Both films are directed by Hideo Nakata, who demonstrates an extraordinary ability to slowly build and orchestrate a sense of dread. He pulls off the same trick in his other adaptation of a Koji Suzuki story, Dark Water (2002), and the second film in the US franchise The Ring Two (2005). Ostensibly the sequel to the Hollywood The Ring, with a US cast in a US milieu, it effectively plays as a third Nakata Ring outing with a Hollywood budget enabling special effects too expensive for a Japanese production. Far from swamping his vision, the extensive effects enhance it. Unsurprisingly, none of the US franchise The Ring films are on Arrow’s new The Ring Collection Limited Edition Blu-ray.
However, what this new Blu-ray does have in addition to Ring and Ring 2 are the Japanese films Spiral/Rasen (1998) and Ring 0 Birthday (2000). Spiral/Rasen was released in Japan as half of a 1998 double bill with Ring and is a sequel based on Suzuki’s novel of the same name. It is directed by Joji Iida and features some of the same cast, although Sadako is now played by Hinako Saeki and it marks the first substantial appearance of Ring 2’s Miki Nakatani as Mai. Sadly there are too many complex ideas and the film lacks the Nakata touch that made Ring something special. Ring went internationally viral while Spiral didn’t, so Nakata was bought back to make a replacement sequel, Ring 2, the following year.
Ring 0 Birthday, directed by Norio Tsuruta, is a prequel based on Suzuki’s short story “Lemonheart”, featuring Sadako (here played by Yukie Nakama) as a young actress in Tokyo prior to her murder. Nakata is again conspicuous by his absence and the film’s most effective moments owe less to a specific Japanese aesthetic than to Hollywood’s 1976 shocker Carrie in which the bullied and traumatised heroine uses her psychic powers to wreak havoc on local people and their town.

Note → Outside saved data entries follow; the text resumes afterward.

Lemma terminate_spec fuel tr : (1 <= fuel)%nat → (terminate_grace <= (Z.of_nat fuel - 1) * pause)%Z →
  ∃ r evs, l_terminate poll_interval terminate_grace root fuel tr = (r, tr ++ evs) ∧ never_own evs ∧
    if ended tr then r = Ok tt ∧ evs = [Polled]
    else let targets := tree (tr ++ [Polled]) in
         reaches SIGTERM targets tr evs ∧ answered targets (tr ++ evs) r ∧
         (r = Ok tt → reaches SIGKILL targets tr evs ∨ seen_ended targets (tr ++ evs)).
Proof.
  intros Hf Hg. unfold l_terminate, _terminate_tree, mbind, st_bind. rewrite run_poll.
  destruct (ended tr); [exists (Ok tt), [Polled]; split; [done|]; split; [by intros s ?%list_elem_of_singleton|done]|].
  cbn zeta. set (targets := tree (tr ++ [Polled])). unfold l_tree, answer. fold targets. set (tr1 := (tr ++ [Polled]) ++ [Listed]).
  destruct (signal_spec targets SIGTERM tr1) as (evs1 & H1 & Hown1 & Hr1). unfold l_signal in H1. rewrite H1.
  rewrite run_monotonic. set (tr2 := (tr1 ++ evs1) ++ [ReadClock]).
  destruct (wait_ended_total (clock (tr1 ++ evs1) + terminate_grace) targets fuel tr2 Hf) as (r & evs2 & H2 & Hs2 & Ha2 & Hl2).
  { pose proof (Hclock (tr1 ++ evs1) ReadClock). fold tr2 in H. lia. }
  rewrite H2. assert (∀ e, (∀ g s, e ≠ Sent g s) → never_own [e]) as Hone by (intros e H s Hs%list_elem_of_singleton; by eapply H).
  set (before := [Polled] ++ [Listed]). assert (tr1 = tr ++ before) as Htr1 by (unfold tr1, before; by rewrite app_assoc).
  assert (reaches SIGTERM targets tr (before ++ evs1)) as Hterm by (apply reaches_after; by rewrite <-Htr1).
  assert (never_own (before ++ evs1 ++ [ReadClock] ++ evs2)) as Hown.
  { unfold before. repeat apply never_own_app; first [by apply Hone|exact Hown1|intros s; apply Hs2]. }
  assert (tr2 ++ evs2 = tr ++ (before ++ evs1 ++ [ReadClock] ++ evs2)) as Heq
    by (unfold tr2; rewrite Htr1; by rewrite <-!app_assoc).
  assert (reaches SIGTERM targets tr (before ++ evs1 ++ [ReadClock] ++ evs2)) as Hterm2
    by (rewrite app_assoc; by apply reaches_app).
  rewrite Heq in *. destruct r as [[]|e].
  - exists (Ok tt), (before ++ evs1 ++ [ReadClock] ++ evs2). split; [done|]. split; [done|]. split; [done|].
    split; [done|]. intros _. right. by apply Hl2.
  - destruct (signal_spec targets SIGKILL (tr ++ (before ++ evs1 ++ [ReadClock] ++ evs2))) as (evs3 & H3 & Hown3 & Hr3).
    unfold l_signal in H3. exists (Ok tt), ((before ++ evs1 ++ [ReadClock] ++ evs2) ++ evs3).
    split; [unfold _kill_tree; rewrite H3; by rewrite <-app_assoc|]. split; [by apply never_own_app|].
    split; [by apply reaches_app|]. split; [done|]. intros _. left. by apply reaches_after.
  - exists (Err e), (before ++ evs1 ++ [ReadClock] ++ evs2). split; [done|]. split; [done|]. split; [done|]. by split.
Qed.
End terminate.
End linux.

These four Japanese cinema films were made in the days before the term “viral video” was common currency. It’s easy to forget that YouTube wasn’t a thing until 2005. You couldn’t watch a video, click a button and share it on social media as you can today. Tape swapping and duping was hence a slow process – the story worked in 1998, but it would require substantial revamping today, considering changes in technology.
The high-end version of Arrow Video’s new release, a Blu-ray set, contains a plethora of extras, including commentaries by David Kalat and Alexandra Heller-Nicholas, essays, and interviews. One of its on-disc “video essays” is a revelatory discussion by Jasper Sharp, Spooks, Sighs and Videotape, which locates Sadako in the tradition of Japanese ghosts, specifically the vengeful female onryo. The main model for Sadako is Oiwa from the Tokaido Ghost Stories, originally an 1825 kabuki play, famously illustrated by woodblock artists such as Hokusai and Kuniyoshi, and first filmed in 1911. This element, however, is only to be found on the full-force Limited Edition Ring collection – a stand-alone release of the original Ring has been put on the market at the same time, and lacks the few Japanese-oriented bonus materials to be found in the expensive mega-box.
The Ring is released in multiple formats, including a Limited Edition, by Arrow Video.